Brief
Using the data below, copy out all lines with the word "that".

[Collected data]
▼

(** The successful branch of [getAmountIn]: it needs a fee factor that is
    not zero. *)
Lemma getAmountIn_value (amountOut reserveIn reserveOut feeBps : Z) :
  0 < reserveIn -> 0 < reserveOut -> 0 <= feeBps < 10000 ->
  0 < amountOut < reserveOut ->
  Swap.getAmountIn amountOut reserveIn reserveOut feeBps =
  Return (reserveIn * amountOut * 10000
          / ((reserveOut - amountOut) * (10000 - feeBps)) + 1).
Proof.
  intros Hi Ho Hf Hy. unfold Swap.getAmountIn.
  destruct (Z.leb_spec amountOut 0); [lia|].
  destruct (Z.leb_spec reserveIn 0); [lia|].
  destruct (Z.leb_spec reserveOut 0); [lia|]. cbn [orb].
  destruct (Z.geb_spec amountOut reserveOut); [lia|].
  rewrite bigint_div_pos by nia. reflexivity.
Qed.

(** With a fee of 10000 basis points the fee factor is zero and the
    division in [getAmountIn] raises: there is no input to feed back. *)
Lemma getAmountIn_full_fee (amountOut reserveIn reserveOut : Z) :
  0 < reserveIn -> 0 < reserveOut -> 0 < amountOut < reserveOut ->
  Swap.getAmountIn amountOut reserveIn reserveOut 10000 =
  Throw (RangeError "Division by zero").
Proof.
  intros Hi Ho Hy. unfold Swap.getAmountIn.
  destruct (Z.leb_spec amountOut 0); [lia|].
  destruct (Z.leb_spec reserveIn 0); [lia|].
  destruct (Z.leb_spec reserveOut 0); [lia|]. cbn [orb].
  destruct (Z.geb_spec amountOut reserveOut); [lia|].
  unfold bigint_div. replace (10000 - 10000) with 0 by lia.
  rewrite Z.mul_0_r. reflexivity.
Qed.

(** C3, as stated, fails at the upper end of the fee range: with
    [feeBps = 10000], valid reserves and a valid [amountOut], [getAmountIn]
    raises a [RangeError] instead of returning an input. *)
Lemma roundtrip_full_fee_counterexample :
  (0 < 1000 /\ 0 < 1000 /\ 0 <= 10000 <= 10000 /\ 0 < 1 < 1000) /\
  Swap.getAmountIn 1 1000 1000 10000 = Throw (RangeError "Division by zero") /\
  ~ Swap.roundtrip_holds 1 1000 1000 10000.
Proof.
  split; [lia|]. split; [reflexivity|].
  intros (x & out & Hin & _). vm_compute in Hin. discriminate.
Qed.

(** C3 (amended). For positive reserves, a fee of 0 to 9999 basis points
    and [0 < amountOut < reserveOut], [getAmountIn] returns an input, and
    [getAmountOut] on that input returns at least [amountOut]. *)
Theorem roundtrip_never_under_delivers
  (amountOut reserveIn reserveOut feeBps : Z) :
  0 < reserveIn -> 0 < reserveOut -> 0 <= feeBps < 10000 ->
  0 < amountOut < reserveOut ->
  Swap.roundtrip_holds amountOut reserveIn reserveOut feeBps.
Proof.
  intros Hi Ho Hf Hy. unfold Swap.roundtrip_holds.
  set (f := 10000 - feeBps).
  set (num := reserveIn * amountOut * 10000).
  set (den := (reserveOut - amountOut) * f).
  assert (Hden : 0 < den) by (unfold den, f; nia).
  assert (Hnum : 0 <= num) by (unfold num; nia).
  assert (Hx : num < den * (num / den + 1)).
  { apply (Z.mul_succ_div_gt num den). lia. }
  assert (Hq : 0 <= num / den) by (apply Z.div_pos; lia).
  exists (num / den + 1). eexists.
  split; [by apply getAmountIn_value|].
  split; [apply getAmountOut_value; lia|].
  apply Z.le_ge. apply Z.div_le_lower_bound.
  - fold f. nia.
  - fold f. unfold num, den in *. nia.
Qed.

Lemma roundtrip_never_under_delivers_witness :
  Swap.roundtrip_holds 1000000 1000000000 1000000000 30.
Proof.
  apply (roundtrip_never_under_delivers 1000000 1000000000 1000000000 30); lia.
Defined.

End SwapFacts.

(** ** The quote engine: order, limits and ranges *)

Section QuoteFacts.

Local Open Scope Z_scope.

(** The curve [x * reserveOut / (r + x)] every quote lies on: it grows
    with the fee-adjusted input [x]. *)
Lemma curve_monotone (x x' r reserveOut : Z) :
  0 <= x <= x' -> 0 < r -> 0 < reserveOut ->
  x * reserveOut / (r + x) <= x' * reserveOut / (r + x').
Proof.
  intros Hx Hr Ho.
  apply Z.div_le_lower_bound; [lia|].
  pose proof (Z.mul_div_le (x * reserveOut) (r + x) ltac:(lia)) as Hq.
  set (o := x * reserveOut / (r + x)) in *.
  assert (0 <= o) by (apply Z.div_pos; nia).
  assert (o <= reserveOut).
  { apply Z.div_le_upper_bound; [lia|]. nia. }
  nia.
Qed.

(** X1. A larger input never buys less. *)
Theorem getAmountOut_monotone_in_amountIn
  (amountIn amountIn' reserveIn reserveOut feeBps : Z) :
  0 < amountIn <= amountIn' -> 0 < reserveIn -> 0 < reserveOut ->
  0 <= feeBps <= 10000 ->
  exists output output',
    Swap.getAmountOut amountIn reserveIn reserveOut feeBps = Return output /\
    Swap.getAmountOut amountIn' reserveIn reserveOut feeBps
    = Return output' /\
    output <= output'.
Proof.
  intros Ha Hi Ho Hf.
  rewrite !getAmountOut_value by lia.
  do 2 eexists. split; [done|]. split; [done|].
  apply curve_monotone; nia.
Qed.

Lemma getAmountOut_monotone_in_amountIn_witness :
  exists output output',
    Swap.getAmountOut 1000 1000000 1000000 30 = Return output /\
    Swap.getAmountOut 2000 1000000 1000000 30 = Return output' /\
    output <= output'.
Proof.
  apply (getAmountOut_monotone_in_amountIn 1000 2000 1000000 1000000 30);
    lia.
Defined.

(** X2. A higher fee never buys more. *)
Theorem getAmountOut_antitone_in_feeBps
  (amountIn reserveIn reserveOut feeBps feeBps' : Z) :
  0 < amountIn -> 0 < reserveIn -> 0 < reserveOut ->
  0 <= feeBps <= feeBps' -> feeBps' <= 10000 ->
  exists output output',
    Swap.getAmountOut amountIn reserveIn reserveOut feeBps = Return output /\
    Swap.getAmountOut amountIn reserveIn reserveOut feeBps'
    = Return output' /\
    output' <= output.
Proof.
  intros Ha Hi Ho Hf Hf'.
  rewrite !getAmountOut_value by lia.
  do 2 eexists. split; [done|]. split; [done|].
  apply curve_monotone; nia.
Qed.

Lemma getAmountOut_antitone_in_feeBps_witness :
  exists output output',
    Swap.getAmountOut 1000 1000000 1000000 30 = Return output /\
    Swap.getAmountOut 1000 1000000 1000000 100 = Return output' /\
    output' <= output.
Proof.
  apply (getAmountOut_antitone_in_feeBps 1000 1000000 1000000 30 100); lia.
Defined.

▲
▼

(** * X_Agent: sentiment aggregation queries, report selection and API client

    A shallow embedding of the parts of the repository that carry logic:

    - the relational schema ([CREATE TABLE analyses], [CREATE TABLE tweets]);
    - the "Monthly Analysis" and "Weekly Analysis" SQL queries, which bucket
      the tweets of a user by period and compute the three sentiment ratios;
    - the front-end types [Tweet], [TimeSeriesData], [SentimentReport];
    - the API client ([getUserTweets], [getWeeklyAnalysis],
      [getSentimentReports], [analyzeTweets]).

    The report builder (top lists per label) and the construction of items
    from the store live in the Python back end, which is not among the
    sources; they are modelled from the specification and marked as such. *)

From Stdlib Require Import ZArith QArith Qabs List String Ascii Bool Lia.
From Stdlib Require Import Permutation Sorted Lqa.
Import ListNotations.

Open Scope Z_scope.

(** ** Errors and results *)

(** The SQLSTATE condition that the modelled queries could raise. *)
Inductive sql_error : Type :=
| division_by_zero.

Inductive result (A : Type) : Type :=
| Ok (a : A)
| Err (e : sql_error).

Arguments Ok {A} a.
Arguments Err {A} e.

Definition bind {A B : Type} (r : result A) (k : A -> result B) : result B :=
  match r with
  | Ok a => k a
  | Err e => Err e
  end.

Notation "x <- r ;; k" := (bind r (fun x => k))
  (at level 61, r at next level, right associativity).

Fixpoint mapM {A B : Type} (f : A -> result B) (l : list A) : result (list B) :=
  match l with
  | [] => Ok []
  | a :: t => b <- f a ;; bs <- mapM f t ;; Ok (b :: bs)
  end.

▲

Solution
(** The successful branch of [getAmountIn]: it needs a fee factor that is
    [getAmountOut] on that input returns at least [amountOut]. *)
    A shallow embedding of the parts of the repository that carry logic:
(** The SQLSTATE condition that the modelled queries could raise. *)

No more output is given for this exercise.